Geochemical modelling of arsenic and selenium leaching in alkaline water treatment sludge from the production of non-ferrous metals.

Geochemical modelling of leaching of oxyanion forming elements such as arsenic (As) and selenium (Se) is frequently not successful. A consistent thermodynamic dataset of As and Se was therefore composed, not only including precipitation, but also adsorption and solid solution, and was applied to the pH-dependent leaching behaviour of As and Se in an alkaline residue with a pH 11.1 from the lime treatment of sulphuric acid wastewaters from the production of non-ferrous metals. The As and Se content ranged up to 6.7 wt% and 0.29 wt%, respectively and speciation analysis showed that 96.3% of As occured as arsenate whereas Se speciation comprised 79% selenate and 21.0% selenite. XRD and SEM/EDX analysis showed that arsenate occurred as rauenthalite (Ca(3)(AsO(4))(2).10H(2)O), associated with gypsum, the most important mineral.
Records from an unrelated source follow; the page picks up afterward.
(* ===== verification/SharedKey.v ===== *)
(** * SharedKey: a relay and an upstream with one key

    [CodeOrigin] asks that no relay has the key of an upstream. This file shows why. The router seals
    flows under the bare key of the upstream and codes under the bare key of the relay, so where the
    two keys are one string the sealer does not tell a flow from a code, and only the layout of the
    two envelopes does. The layout is postcard's, which has no type tags and ignores what follows
    the last field. Here both envelopes are written in it, on a deployment whose relay and
    upstream are both called [idp] and whose redirect URI has twelve characters: the [state] of an
    authorization request, sent back as a code, is redeemed for a token response that the sender of
    the request wrote. *)

From S2P Require Import Prelude Text Json Url Model Layout Store Seal Prog Effects RefreshHandle.
From S2P Require Import Rotation RotationSafety Requests Jwt Web Flows Grants Router CodeSafety CodeOrigin Scenario.
#[local] Open Scope string_scope.
#[local] Open Scope prog_scope.

(** ** The wire format of postcard

    Integers are little-endian base 128, of at most [max] bytes; strings and byte vectors have their
    length before them, options a tag; arrays of bytes stand as they are. *)

Module Wire.

Fixpoint put_varint (max : nat) (n : Z) : bytes :=
  match max with
  | O => []
  | Datatypes.S max => if (n <? 128)%Z then [low_byte n] else low_byte (n mod 128 + 128) :: put_varint max (n / 128)
  end.

(** A reader takes a value from the front of the bytes. *)
Definition reader (A : Type) : Type := bytes -> option (A * bytes).

Definition get_byte : reader Z := fun b =>
  match b with c :: rest => Some (Z.of_N (Byte.to_N c), rest) | [] => None end.

(** [last] bounds the last of [max] bytes. *)
Fixpoint get_varint (max : nat) (last : Z) : reader Z := fun b =>
  match max with
  | O => None
  | Datatypes.S max =>
      '(c, b) ← get_byte b;
      if (c <? 128)%Z then if bool_decide (max = 0) && (last <? c)%Z then None else Some (c, b)
      else '(n, b) ← get_varint max last b; Some ((c - 128 + 128 * n)%Z, b)
  end.

Definition put_u64 : Z -> bytes := put_varint 10.
Definition get_u64 : reader Z := get_varint 10 1.
Definition put_u16 : Z -> bytes := put_varint 3.
Definition get_u16 : reader Z := get_varint 3 3.

Definition get_array (n : nat) : reader bytes := fun b =>
  if (n <=? length b)%nat then Some (take n b, drop n b) else None.

Definition put_vec (v : bytes) : bytes := (put_u64 (Z.of_nat (length v)) ++ v)%list.
Definition get_vec : reader bytes := fun b => '(n, b) ← get_u64 b; get_array (Z.to_nat n) b.

Definition put_string (s : string) : bytes := put_vec (into_bytes s).
Definition get_string : reader string := fun b => '(v, b) ← get_vec b; s ← from_utf8 v; Some (s, b).

Definition put_option {A} (put : A -> bytes) (o : option A) : bytes :=
  match o with Some a => x01 :: put a | None => [x00] end.
Definition get_option {A} (get : reader A) : reader (option A) := fun b =>
  '(tag, b) ← get_byte b;
  if (tag =? 0)%Z then Some (None, b)
  else if (tag =? 1)%Z then '(a, b) ← get b; Some (Some a, b) else None.

Definition put_flow (f : FlowEnvelope) : bytes :=
  (put_string (fl_relay_key f) ++ put_string (fl_app_redirect_uri f) ++ put_option put_string (fl_app_state f)
   ++ put_string (fl_upstream_pkce_verifier f) ++ put_option put_string (fl_client_code_challenge f)
   ++ put_option put_string (fl_client_code_challenge_method f) ++ put_option put_string (fl_id_token_nonce f)
   ++ put_u64 (fl_issued_at f) ++ fl_nonce f)%list.

Definition get_flow : reader FlowEnvelope := fun b =>
  '(key, b) ← get_string b; '(uri, b) ← get_string b; '(state, b) ← get_option get_string b;
  '(verifier, b) ← get_string b; '(challenge, b) ← get_option get_string b;
  '(method, b) ← get_option get_string b; '(nonce, b) ← get_option get_string b;
  '(issued, b) ← get_u64 b; '(id, b) ← get_array 16 b;
  Some ({| fl_relay_key := key; fl_app_redirect_uri := uri; fl_app_state := state;
           fl_upstream_pkce_verifier := verifier; fl_client_code_challenge := challenge;
           fl_client_code_challenge_method := method; fl_id_token_nonce := nonce; fl_issued_at := issued;
           fl_nonce := id |}, b).

Definition put_response (r : StoredResponse) : bytes :=
  (put_u16 (status r) ++ put_option put_string (content_type r) ++ put_vec (body r))%list.

Definition get_response : reader StoredResponse := fun b =>
  '(s, b) ← get_u16 b; '(c, b) ← get_option get_string b; '(v, b) ← get_vec b;
  Some ({| status := s; content_type := c; body := v |}, b).

Definition put_code (c : CodeEnvelope) : bytes :=
  (put_string (ce_relay_key c) ++ ce_envelope_id c ++ put_u64 (ce_issued_at c) ++ put_string (ce_redirect_uri c)
   ++ put_option put_string (ce_client_code_challenge c) ++ put_option put_string (ce_id_token_nonce c)
   ++ put_response (ce_upstream_response c) ++ ce_handle_fingerprint c)%list.

Definition get_code : reader CodeEnvelope := fun b =>
  '(key, b) ← get_string b; '(id, b) ← get_array 16 b; '(issued, b) ← get_u64 b; '(uri, b) ← get_string b;
  '(challenge, b) ← get_option get_string b; '(nonce, b) ← get_option get_string b;
  '(response, b) ← get_response b; '(fingerprint, b) ← get_array 32 b;
  Some ({| ce_relay_key := key; ce_envelope_id := id; ce_issued_at := issued; ce_redirect_uri := uri;
           ce_client_code_challenge := challenge; ce_id_token_nonce := nonce;
           ce_upstream_response := response; ce_handle_fingerprint := fingerprint |}, b).

(** [postcard::from_bytes] ignores what is left. *)
#[export] Instance flow_wire : Postcard FlowEnvelope :=
  {| to_stdvec f := Some (put_flow f); from_postcard b := fst <$> get_flow b |}.
#[export] Instance code_wire : Postcard CodeEnvelope :=
  {| to_stdvec c := Some (put_code c); from_postcard b := fst <$> get_code b |}.
End Wire.

(** ** The deployment and the state *)

Module SharedKey.
Import PlainUrl PlainSeal PlainCodec PlainForm RotationSafety.Example Wire.
#[local] Existing Instances Scenario.sha2 Scenario.two_tokens Scenario.layout.

Definition redirect_uri : string := "https://x.io".

(** The relay of the scenario, under the key of its upstream. *)
Definition relay : Relay := {|
  relay_key := up_key Scenario.upstream; relay_upstream := up_key Scenario.upstream; generation := None;
  client_auth := ClientSecret "app" "s3cret"; scopes := ["openid"]; allowed_scopes := None;
  required_id_token_claims := ∅; id_token_policy := None;
  refresh_tokens := {| mode := Passthrough; grace_period_seconds := 30; max_lifetime_seconds := 3600 |};
  redirect_policy := [MUri redirect_uri];
|}.

(** The time of the request, in seconds: its varint is UTF-8. *)
Definition now : Z := 1678803010.

Definition forged_body : bytes := into_bytes "{'access_token':'forged'}".

(** What a code has after its identifier. The status is 200 in three bytes, so that they are UTF-8;
    postcard accepts them. *)
Definition forged_state : string :=
  from_bytes (put_u64 now ++ put_string redirect_uri ++ [x00; x00] ++ [xc8; x81; x00] ++ [x00]
    ++ put_vec forged_body ++ repeat x41 100)%list.

Example forged_state_is_text : valid_utf8 forged_state = true.
Proof. vm_compute. reflexivity. Qed.

Definition go {A} (p : rio A) (w : World) : option (A * World * call_log rans) :=
  log_run (Scenario.answers_for relay 0) p w.

Definition login_get : HttpIn :=
  Scenario.get_at Authorize (relay_key relay)
    [("response_type", "code"); ("redirect_uri", redirect_uri); ("state", forged_state); ("scope", "openid")].
Definition code_post (code : string) : HttpIn := {|
  in_method := POST; in_path := path (endpoint_url Scenario.cfg Token (relay_key relay)); in_query := None;
  in_headers := [];
  in_body := Some (into_bytes (form_serialize [("grant_type", "authorization_code"); ("code", code);
    ("redirect_uri", redirect_uri); ("client_id", "app"); ("client_secret", "s3cret")]));
|}.

(** An authorization request, and its state in place of a code. No upstream is asked. *)
Definition forged_flow : option (list handled) :=
  '(a1, w, l1) ← go (dispatch Scenario.cfg login_get) (Scenario.at_ms (now * 1000) ∅);
  let post := code_post (Scenario.envelope_of l1) in
  '(a2, w, l2) ← go (dispatch Scenario.cfg post) w;
  Some [{| h_request := login_get; h_log := l1; h_answer := a1 |};
        {| h_request := post; h_log := l2; h_answer := a2 |}].

Definition asks_upstream (c : { e : reff & rans e }) : bool :=
  match c with existT (Execute _ _) _ => true | _ => false end.

(** C8: a state can be redeemed as a code. Where a relay and its upstream have the same key, the two
    requests of [forged_flow] run through the router, every envelope they open is one that they
    sealed, and yet the second redeems with success what no callback made: its code is the state of
    the first, its answer is the token response that the first one's [state] parameter spelled, and
    no request was sent to any upstream. *)
Lemma shared_key_forges_code : exists x1 x2, forged_flow = Some [x1; x2]
  /\ genuine Scenario.cfg [x1; x2] /\ authentic [x1; x2]
  /\ succeeds (h_answer x2) /\ rs_body (h_answer x2) = forged_body
  /\ existsb asks_upstream (Scenario.logs [x1; x2]) = false.
Proof.
  assert (match forged_flow with
          | Some [x1; x2] => Scenario.authentic_b [x1; x2] && status_success (rs_status (h_answer x2))
              && bool_decide (rs_body (h_answer x2) = forged_body)
              && negb (existsb asks_upstream (Scenario.logs [x1; x2]))
          | _ => false
          end = true) as Hb by (vm_compute; reflexivity).
  assert (forall h, forged_flow = Some h -> genuine Scenario.cfg h) as Hg.
  { intros h. unfold forged_flow.
    intros ([[a1 w1] l1] & H1 & ([[a2 w2] l2] & H2 & [= <-])%bind_Some)%bind_Some.
    intros x [->|[->|[]%elem_of_nil]%elem_of_cons]%elem_of_cons; by eapply log_run_runs. }
  destruct forged_flow as [[|x1 [|x2 [|]]]|]; try discriminate Hb.
  apply andb_true_iff in Hb as [[[Ha Hs]%andb_true_iff Hf%bool_decide_eq_true]%andb_true_iff Hn].
  exists x1, x2. split; [reflexivity|]. split; [by apply Hg|]. split; [by apply Scenario.authentic_ok|].
  split; [exact Hs|]. split; [exact Hf|]. by apply negb_true_iff in Hn.
Qed.
End SharedKey.
(* ===== verification/KubeMapping.v ===== *)
(** * KubeMapping: store records as Kubernetes objects

    Models crates/oauthrelay-store-kubernetes/src/mapping.rs: the names, labels and fields of the
    objects that hold the records of the Kubernetes store, in the [TransientRecord] and the Dex
    [AuthCode] layout. Names identify keys, and an encoded record decodes to itself. Timestamps
    (jiff) and label selectors (the API server) are third-party and enter as [TimeLib] and
    [SelectorLib]. *)

From S2P Require Import Prelude Text Json Seal RefreshHandle Requests.
#[local] Open Scope string_scope.
#[local] Open Scope relay_scope.

Definition max_i64 : Z := 2 ^ 63 - 1.

(** ** Third-party parts *)

(** [jiff::Timestamp], in milliseconds of the Unix epoch: the last second it represents, its
    millisecond RFC 3339 text, and parsing such text. *)
Class TimeLib := {
  timestamp_max_second : Z;
  strftime_ms : Z -> option string;
  parse_timestamp : string -> option Z;
}.

(** What is formatted reads back, and every instant up to the last second is formatted. *)
Class TimeLaws (T : TimeLib) : Prop := {
  parse_strftime ms s : strftime_ms ms = Some s -> parse_timestamp s = Some ms;
  strftime_range ms : (0 <= ms <= timestamp_max_second * 1000)%Z -> is_Some (strftime_ms ms);
  max_second_range : (0 <= timestamp_max_second * 1000 <= max_i64)%Z;
}.
(* ===== verification/KubeSafety.v ===== *)
(** * KubeSafety: the Kubernetes store under concurrency

    Any number of replicas perform store operations and sweeps on one resource, and their API
    requests interleave. The API server is what Kubernetes documents: [create] fails on an existing
    name, [replace] and a conditional [delete] fail unless the object still has the version that
    was read, and every write makes a version that was never used. Requests may be lost before or
    after they apply, retried, cut off by a deadline, duplicated, and delivered at any later time;
    other clients may delete anything and write values of their own; the replicas' clocks may
    disagree.

    [writes_justified] says that each write the store makes was entitled to what it replaced and
    that an operation answered [true] did make its write; [one_writer] draws the consequences that
    single use and rotation rely on. *)

From S2P Require Import Prelude Text Store Prog RefreshHandle Seal Requests KubeMapping Kube.
#[local] Open Scope string_scope.
#[local] Open Scope list_scope.

(** ** The API server *)

(** An object: the record it holds and its version. *)
Notation object := (NewRecord * string)%type.

Definition stored_of (o : object) : Stored := {|
  st_name := nr_name o.1; resource_version := o.2; st_value := nr_value o.1; st_expires_ms := nr_expires_ms o.1 |}.

Inductive request :=
  | QCreate (r : NewRecord)
  | QReplace (r : NewRecord) (version : string)
  | QDelete (name : string) (version : option string).

(** A change of one object, by one of the tasks or by another client. *)
Record change := {
  ch_by : option nat;
  ch_name : string;
  ch_before : option object;
  ch_after : option object;
}.

(** The objects, the record of every version there was, the changes in order, and the copies of
    requests that are still on their way. *)
Record KWorld := {
  kw_objects : gmap string object;
  kw_versions : gmap string NewRecord;
  kw_history : list change;
  kw_inflight : list (nat * request);
}.

(** The object of a name becomes [after]. *)
Definition write (w : KWorld) (by_ : option nat) (name : string) (after : option object) : KWorld := {|
  kw_objects := match after with Some o => <[name := o]> (kw_objects w) | None => delete name (kw_objects w) end;
  kw_versions := match after with Some o => <[o.2 := o.1]> (kw_versions w) | None => kw_versions w end;
  kw_history := (kw_history w ++ [{| ch_by := by_; ch_name := name; ch_before := kw_objects w !! name; ch_after := after |}])%list;
  kw_inflight := kw_inflight w;
|}.
Lemma performs_delete k (f : DeleteOutcome -> operation) w :
  interruptible w -> interruptible (write w (Some 0) (name_of mapping k) None) ->
  performs (f Deleted) allowed (write w (Some 0) (name_of mapping k) None) ->
  performs (f DeleteNotFound) allowed (write w (Some 0) (name_of mapping k) None) ->
  (object_of w k = None -> performs (f DeleteNotFound) allowed w) ->
  performs (bind_ok (backend (ask (KDelete (name_of mapping k) None))) f) allowed w.
Proof.
  intros Hi Hi' Hd Hn Hm. apply performs_backend, performs_ask. intros a w' (vd & m & Ha & ->).
  destruct Ha as [w1 Ha|b Hr|b w1 Ha Hr| |w1 Ha]; [| | |by split; [|apply Hi]|].
  2: { inversion Hr; subst. split; [done|by apply Hm]. }
  2: { inversion Ha; subst; inversion Hr; subst. by split. }
  all: inversion Ha; subst; (split; [done|]); first [done|apply Hi'].
Qed.

(** The deadline of an operation. *)
Lemma performs_timeout {A} d (p : kio A) (Q : A -> KWorld -> Prop) w :
  interruptible w -> performs p Q w ->
  performs (ktimeout d p) (fun r w' => match r with Some a => Q a w' | None => interruptible w' end) w.
Proof.
  revert w. induction p as [a|e k IH]; intros w Hi; simpl; [by intros Hq w1 <-; apply Hq|].
  intros Hs w1 r w2 <- Hh. destruct r as [a|].
  - destruct (Hs w a w2 eq_refl Hh) as [Hi2 Hk]. split; [done|]. by apply IH.
  - assert (interruptible w2) as Hi2 by (destruct Hh as [->|[a Ha]]; [done|by apply (Hs w a w2)]).
    split; [done|]. by intros w3 <-.
Qed.

Lemma performs_bounded name (p : operation) w :
  interruptible w -> performs p allowed w -> performs (bounded target name p) allowed w.
Proof.
  intros Hi Hp. apply performs_bind, performs_bind. eapply safe_mono.
  2: { apply (performs_timeout _ _ (fun r w' => match r with Ok r => allowed r w' | Err _ => False end)); [exact Hi|].
       apply performs_bind. eapply safe_mono; [|exact Hp]. intros r w' Hr. by apply performs_ret. }
  intros [[r|m]|] w' Hr; [|destruct Hr|]; apply performs_ret, performs_ret; [exact Hr|apply Hr].
Qed.
End Operation.
#[local] Arguments performs : simpl never.

(** Lifetimes are whole milliseconds, and no expiry passes the last timestamp. *)
Definition in_range (now : Z) (o : store_op) : Prop :=
  (unix_millis now * milli = now)%Z /\ forall ttl, op_ttl o = Some ttl ->
    (0 <= ttl /\ millis ttl * milli = ttl /\ unix_millis now + millis ttl <= u64_max
     /\ unix_millis now + millis ttl <= max_expiry_millis)%Z.

Lemma expiry_in_range now ttl :
  (unix_millis now + millis ttl <= u64_max)%Z -> (unix_millis now + millis ttl <= max_expiry_millis)%Z ->
  expiry (unix_millis now) ttl = Ok (unix_millis now + millis ttl)%Z.
Proof. intros H1 H2. unfold expiry. by rewrite (proj2 (Z.leb_le _ _) H1), (proj2 (Z.leb_le _ _) H2). Qed.

Lemma interruptible_same ws now st o w : sim ws now w st -> interruptible ws now st o w.
Proof. intros Hs m. exists st. split; [apply step_not_applied|by apply sim_more]. Qed.

Lemma allowed_same ws now st o a w : sim ws now w st -> spec_step 0 now st o (Ok a) st -> allowed ws now st o (Ok a) w.
Proof. intros Hs Hstep. exists st. split; [by apply step_answered|by apply sim_more]. Qed.

Lemma allowed_changed ws now st st' o a w :
  sim (writes o ws) now w st' -> spec_step 0 now st o (Ok a) st' -> allowed ws now st o (Ok a) w /\ interruptible ws now st o w.
Proof.
  intros Hs Hstep. split; [exists st'; split; [by apply step_answered|done]|]. intros m. exists st'. split; [by eapply step_applied|done].
Qed.
Lemma full_sweep_swept fuel w :
  named w -> in_u64 w -> caught_up w -> (size (sw_objects w) < fuel * SWEEP_PAGE_SIZE)%nat ->
  swp (full_sweep target fuel) (swept w) w.
Proof.
  intros Hn (Hc0 & Hu & Hpos) Hcu Hfuel. apply wp_bind, wp_clock. intros started Hst.
  set (w1 := set_clock w started). assert (sweeping w w1) as Hs1 by (split; [done|done|simpl; lia|done]).
  apply wp_bind_ok. eapply wp_mono.
  { apply (selector_collects started fuel _ (fun _ => True)); [done..|]. intros n o Ho _. by eapply full_covers. }
  intros r w2 (Hs & He & Hr & Ha). assert (sweeping w w2) as Hs2 by (by etrans).
  destruct r as [[rep|]|m]; [|done|].
  2: { split; [split; apply Hs2|by eapply caught_up_sweeping|by apply behind_sweeping|apply Hs2|by split; [|intros m' [= <-]; apply (He m)]|done]. }
  specialize (Ha _ eq_refl). apply wp_bind, wp_call. intros u w3 ->. apply wp_ret. split; simpl.
  - split; apply Hs2.
  - intros s n o [= <-] Ho. simpl in *. apply Z.le_ngt. intros Hlt.
    eapply lookup_weaken in Ho as Ho1; [|apply Hs]. pose proof (Hpos n o Ho1) as Hp.
    apply (settled_hours started) in Hlt; [|done|lia].
    rewrite (Ha n o Ho1 I) in Ho; [done|]. by apply Z.leb_le.
  - intros _ s [= <-]. simpl. apply settled_hour_mono. pose proof (sweeping_clock _ _ Hs) as Hck. exact Hck.
  - apply Hs2.
  - done.
  - intros rep' n o _ Ho Hset. apply (Ha n o Ho I). eapply settled_later; [|exact Hset]. lia.
Qed.

Lemma sweep_tick_swept fuel w :
  named w -> in_u64 w -> caught_up w -> (size (sw_objects w) < fuel * SWEEP_PAGE_SIZE)%nat ->
  swp (sweep_tick target fuel) (swept w) w.
Proof.
  intros Hn Hu Hcu Hfuel. apply wp_bind, wp_clock. intros now Hnow.
  set (w1 := set_clock w now). assert (sweeping w w1) as Hs1 by (split; [done|done|simpl; lia|done]).
  apply wp_bind, wp_call. intros state w2 [-> ->]. case_match eqn:Hstate.
  2: { eapply wp_mono; [apply full_sweep_swept; [done| |by eapply caught_up_sweeping|done]|].
       - destruct Hu as (? & ? & ?). split_and!; [simpl; lia|done|done].
       - intros r w' [Ho Hc Hb Hck He Ha]. split; [exact Ho|done| |simpl in Hck; lia|done|].
         { intros Hbw. by apply Hb, (behind_sweeping w). } intros rep n o Hr Hno Hset.
         eapply Ha; [done|exact Hno|]. eapply settled_later; [|exact Hset]. simpl. lia. }
  apply bind_Some in Hstate as (s' & Hs' & Hstate). simpl in Hs'. case_match; [|done]. injection Hstate as ->.
  destruct Hu as (Hc0 & Hu & Hpos).
  set (cs := chunks HOURS_PER_LIST (hours_from (watermark_hour s) (settled_hour now))).
  assert (forall h, (watermark_hour s <= h <= settled_hour now)%Z -> exists c, c ∈ cs /\ h ∈ c) as Hcover.
  { intros h Hh. apply chunks_cover; [by vm_compute; lia|]. apply elem_of_seqZ. lia. }
  apply wp_bind_ok. eapply wp_mono; [by apply (sweep_chunks_collects now fuel cs)|].
  intros r w3 (Hs & He & Hr & Ha). assert (sweeping w w3) as Hs3 by (by etrans).
  destruct r as [[rep|]|m]; [|done|].
  2: { split; [split; apply Hs3|by eapply caught_up_sweeping|by apply behind_sweeping|apply Hs3|by split; [|intros m' [= <-]; apply (He m)]|done]. }
  specialize (Ha _ eq_refl). apply wp_bind, wp_call. intros u w4 ->. apply wp_ret. split; simpl.
  - split; apply Hs3.
  - intros s2 n o Hs2 Ho. simpl in *. rewrite (sweeping_state _ _ Hs3), Hs' in Hs2. injection Hs2 as <-. simpl.
    eapply lookup_weaken in Ho as Ho1; [|apply Hs]. pose proof (Hpos n o Ho1) as Hp. pose proof (Hcu s n o Hs' Ho1) as Hw.
    apply Z.le_ngt. intros Hlt. assert (expiry_hour (nr_expires_ms o.1) < settled_hour now)%Z as Hlt' by lia.
    destruct (Hcover (expiry_hour (nr_expires_ms o.1))) as (c & Hc & Hin); [lia|].
    apply (settled_hours now) in Hlt'; [|done|lia].
    rewrite (Ha n o Ho1) in Ho; [done|by eauto|by apply Z.leb_le].
  - intros Hb s2 Hs2. simpl in *. rewrite (sweeping_state _ _ Hs3), Hs' in Hs2. injection Hs2 as <-. simpl.
    pose proof (Hb s Hs'). pose proof (sweeping_clock _ _ Hs) as Hck. simpl in Hck.
    pose proof (settled_hour_mono _ _ Hck). pose proof (settled_hour_mono (sw_clock w) now). lia.
  - apply Hs3.
  - done.
  - intros rep' n o _ Ho Hset. pose proof (Hpos n o Ho) as Hp. pose proof (Hcu s n o Hs' Ho) as Hw.
    assert (settled now (stored_of o) = true) as Hset' by (eapply settled_later; [|exact Hset]; lia).
    apply (Ha n o Ho); [|done]. apply Hcover. split; [done|].
    apply Z.leb_le in Hset'. by apply (settled_hours now) in Hset'; [|done|lia].
Qed.
(** The upstream of a document whose secret is resolved. *)
Definition upstream_of (key : ResourceKey) (spec : Spec.UpstreamResourceSpec) (secret : string)
    : result Upstream string := (
  issuer <-? parse_url "spec.issuerUrl" (Spec.issuer_url spec) ;;
  authorization <-? parse_optional_url "spec.endpoints.authorization" (Spec.authorization (Spec.endpoints spec)) ;;
  token <-? parse_optional_url "spec.endpoints.token" (Spec.token (Spec.endpoints spec)) ;;
  jwks <-? parse_optional_url "spec.endpoints.jwks" (Spec.jwks (Spec.endpoints spec)) ;;
  let upstream := {|
    up_key := key; issuer_url := issuer; authorization_endpoint := authorization; token_endpoint := token;
    jwks_uri := jwks; up_client_id := Spec.client_id (Spec.oauth_client spec); up_client_secret := secret;
    token_endpoint_auth_method := Spec.auth_method (Spec.token_endpoint_auth_method (Spec.oauth_client spec)) |} in
  _ <-? context ("Upstream/" +:+ key_str key) (validate_upstream upstream) ;;
  Ok upstream)%relay.

Definition compile_upstream (r : Spec.UpstreamResource) (cache : secret_cache)
    : secret_prog (result (ResourceKey * Upstream * secret_cache) string) :=
  key <-? resource_key "Upstream" (Spec.name (Spec.up_metadata r)) ;;
  secret <- resolve_secret (Spec.client_secret (Spec.oauth_client (Spec.up_spec r))) cache ;;
  secret <-? context ("Upstream/" +:+ key_str key +:+ " spec.oauthClient.clientSecret") secret ;;
  upstream <-? upstream_of key (Spec.up_spec r) secret.1 ;;
  Ret (Ok (key, upstream, secret.2)).

Definition client_jwks (key : ResourceKey) (issuer : option string) (jwks : option PublicJwkSet)
    (jwks_url : option string) : result (option ClientJwks) string :=
  match jwks, jwks_url with
  | None, Some value =>
      match context "spec.clientAuthentication.jwksUrl" (url_parse value) with
      | Ok u => Ok (Some (JwksUrl u))
      | Err e => Err e
      end
  | Some jwks, None => Ok (Some (JwksInline (jwk_set_value jwks)))
  | None, None =>
      if bool_decide (is_Some issuer) then Ok None
      else Err ("Relay/" +:+ key_str key +:+ ": PrivateKeyJwt requires exactly one of jwks and jwksUrl, or issuer discovery with neither")
  | Some _, Some _ =>
      Err ("Relay/" +:+ key_str key +:+ ": PrivateKeyJwt requires exactly one of jwks and jwksUrl, or issuer discovery with neither")
  end.

Definition compile_client_auth (key : ResourceKey) (a : Spec.ClientAuthentication) (cache : secret_cache)
    : secret_prog (result (ClientAuth * secret_cache) string) :=
  match a with
  | Spec.UpstreamClient => Ret (Ok (UpstreamClient, cache))
  | Spec.Public => Ret (Ok (Public, cache))
  | Spec.ClientSecret client_id client_secret =>
      secret <- resolve_secret client_secret cache ;;
      secret <-? context ("Relay/" +:+ key_str key +:+ " spec.clientAuthentication.clientSecret") secret ;;
      Ret (Ok (ClientSecret client_id secret.1, secret.2))
  | Spec.PrivateKeyJwt single client_id issuer subject audience jwks jwks_url =>
      jwks <-? client_jwks key issuer jwks jwks_url ;;
      Ret (Ok (PrivateKeyJwt single client_id issuer subject audience jwks, cache))
  end.

Definition compile_matcher (policy : Spec.RedirectPolicyEntry) : result RedirectMatcher string :=
  match policy with
  | Spec.Uri uri => matcher_uri uri
  | Spec.Origin origin =>
      match url_parse origin with
      | Ok u => if bool_decide (scheme u = "http") then matcher_http_origin origin else matcher_origin origin
      | Err _ => matcher_origin origin
      end
  | Spec.Loopback loopback => matcher_loopback loopback
  | Spec.LoopbackOrigin origin => matcher_loopback_origin origin
  end.

(** The entries from [index] on, each with its index in the error. *)
Fixpoint compile_redirects (key : ResourceKey) (index : nat) (l : list Spec.RedirectPolicyEntry)
    : result (list RedirectMatcher) string :=
  match l with
  | [] => Ok []
  | policy :: l => (
      matcher <-? context ("Relay/" +:+ key_str key +:+ " spec.redirectPolicy[" +:+ pretty.pretty index +:+ "]")
        (compile_matcher policy) ;;
      matchers <-? compile_redirects key (S index) l ;;
      Ok (matcher :: matchers))%relay
  end.

(** The relay of a document whose client authentication is compiled. *)
Definition relay_of (key upstream : ResourceKey) (spec : Spec.RelayResourceSpec) (auth : ClientAuth)
    : result Relay string := (
  redirect_policy <-? compile_redirects key 0 (Spec.redirect_policy spec) ;;
  refresh_tokens <-? context ("Relay/" +:+ key_str key +:+ " spec.refreshTokens")
    (compile_refresh_tokens (Spec.refresh_tokens spec)) ;;
  let relay := {|
    relay_key := key; relay_upstream := upstream; generation := None; client_auth := auth;
    scopes := Spec.default (Spec.scopes spec); allowed_scopes := Spec.allowed (Spec.scopes spec);
    required_id_token_claims := Spec.required_id_token_claims spec;
    id_token_policy := Spec.id_token_policy spec; refresh_tokens := refresh_tokens;
    redirect_policy := redirect_policy |} in
  _ <-? context ("Relay/" +:+ key_str key) (Model.validate relay) ;;
  Ok relay)%relay.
Arsenate and arsenite concentrations were only slightly below equilibrium with rauenthalite and calciumarsenite (CaHAsO(3)), respectively and consideration of adsorption and solid solution only marginally improved model predictions. Selenate (Se(VI)) and selenite (Se(IV)), on the other hand, were far from equilibrium with their corresponding calcium metalate. The application of solid solutions and adsorption of Se(VI) and Se(IV) oxyanions with gypsum, calcite and ettringite significantly improved model predictions but missing thermodynamic data and especially the lack of a comprehensive model for solid solution and surface exchange with calcite and ettringite still hampered efficient modelling.